We performed a retrospective analysis of 251 acute care surgery patients managed with TAC by negative pressure wound therapy (NPWT). Kidney Disease: Improving Global Outcomes AKI stages were assessed on admission, initial TAC, and following TAC at 48 h, 96 h, and 7 d. Multivariate regression was performed to identify risk factors for AKI and inpatient mortality.
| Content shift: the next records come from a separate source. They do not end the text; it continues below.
#[export] Instance line_responses : ResponseParsers.
Proof.
  refine {| httparse_response s :=
      match read_head s with
      | Some (l, hs, r) =>
          match parse_status_line l with
          | Some (m, code) => Ok (Some (mkRH (lenZ s - lenZ r) (Some m) (Some code) hs))
          | None => Err Hp_Status
          end
      | None => Ok None
      end;
    status_from_u16 n := if (100 <=? n) && (n <? 600) then Some n else None |}.
  - intros s h Hs. destruct (read_head s) as [[[l hs] r]|] eqn:Hr; [|done].
    destruct (parse_status_line l) as [[m code]|]; [|done]. simplify_eq. apply read_head_shrinks in Hr.
    pose proof (lenZ_nonneg r). simpl. split; [lia|by eexists].
  - intros a b h Hs. destruct (read_head (a ++ b)) as [[[l hs] r]|] eqn:Hr; [|done].
    destruct (parse_status_line l) as [[m code]|] eqn:Hp; [|done]. simplify_eq. cbn [rh_len].
    destruct (read_head_prefix _ _ _ _ _ Hr) as [(r' & -> & ->)|[-> Hlt]]; rewrite lenZ_app.
    + rewrite Hp, (lenZ_app r'), (proj2 (Z.ltb_ge _ _)) by (pose proof (lenZ_nonneg r'); lia). do 3 f_equal. lia.
    + rewrite (proj2 (Z.ltb_lt _ _)); [done|]. unfold lenZ. lia.
Defined.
Fifty-seven percent of all patients developed AKI within 7 days of laparotomy (stage 1: 14%, 2: 21%, 3: 22%). The prevalence of AKI peaked 48 h following TAC, and stage correlated with inpatient mortality (stage 0: 7%, 1: 13%, 2: 19%, 3: 37%, P < 0.001). Overall mortality was 14%. Factors predictive of stage 2 or 3 AKI at 48 h included age >65 years (OR 2.6 [95% CI 1.4–4.9]), NPWT output >30 mL/h from first TAC to 48 h (2.0 [1.1–3.9]), and three parameters at initial laparotomy: mean arterial pressure <60 mm Hg (2.9 [1.0–8.5]), temperature <36°C (2.1 [1.1–3.8]), and anion gap >21 mEq/L (1.9 [1.0–3.7]). AKI was an independent predictor of inpatient mortality (5.5 [2.5–11.8]).


AKI is common following TAC, reaches greatest prevalence 48 h after initial laparotomy, and is associated with increased mortality. NPWT fluid loss is a risk factor for AKI that is unique to TAC patients.